“Está acontecendo algo no mercado de crédito e, como o governo está muito preocupado com o crescimento, ele não vai deter essa festa (...) Haja ou não uma bolha, é um futuro problema. Eu não vejo incentivo político para reduzir os empréstimos hipotecários”, analisa o diretor de pesquisa para mercados emergentes da Nomura Holdings, Tony Volpon.
Para o estrategista-chefe do banco Mizuho do Brasil SA, Luciano Rostagno, a atual tendência dos preços imobiliários é insustentável . “As famílias já estão muito endividadas e o ritmo de crescimento do crédito, especialmente, no mercado imobiliário, é muito alto.

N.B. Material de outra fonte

(** Advertised and unknown; known and not advertised. *)
Example file_open_is_not_there :
  ex_dispatch "file.open" (ex_args ["x"]) = (0, Err (mkRpcError (-32601) "method not found"))
  /\ knownBy (S := Z) (V := string) (ex_args ["x"]) unlisted = [1%nat; 1%nat; 1%nat; 1%nat]
  /\ Forall (fun m => m ∉ rpcCapabilities) unlisted.
Proof.
  split; [vm_compute; reflexivity|]. split; [vm_compute; reflexivity|]. apply (bool_decide_eq_true_1 _). vm_compute. reflexivity.
Qed.

(** One code for a version that is not supported and for privacy settings that cannot be read; others are shared by
    two methods. *)
Example codes_are_shared :
  map (fun '(m, p) => match snd (ex_dispatch m p) with Err e => re_Code e | Ok _ => 0 end)
    [("privacy.get", []); ("account.list", []); ("message.send", ex_args ["a"; "b"]); ("blocklist.list", [])]
  = [-32080; -32040; -32040; -32090]
  /\ ex_dispatch "device.revoke" (ex_args ["d"]) = (1, Err (mkRpcError (-32054) "device revocation delivery failed for all recipients")).
Proof. vm_compute. split; reflexivity. Qed.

Seria prudente diminuir o ritmo dos empréstimos ao mercado imobiliário.”
Ainda segundo a reportagem, os créditos para propriedades no Brasil representam uma parte pequena do PIB (Produto Interno Bruto) e do crédito total, quando comparado com outros mercados emergentes. Entretanto, os empréstimos imobiliários quase triplicaram, depois da crise financeira global, passando 2,3% para 6,8% do PIB, sendo que os preços das propriedades nas duas maiores cidades do país, quase que dobraram, em relação ao ritmo de crescimento da renda, desde 2008.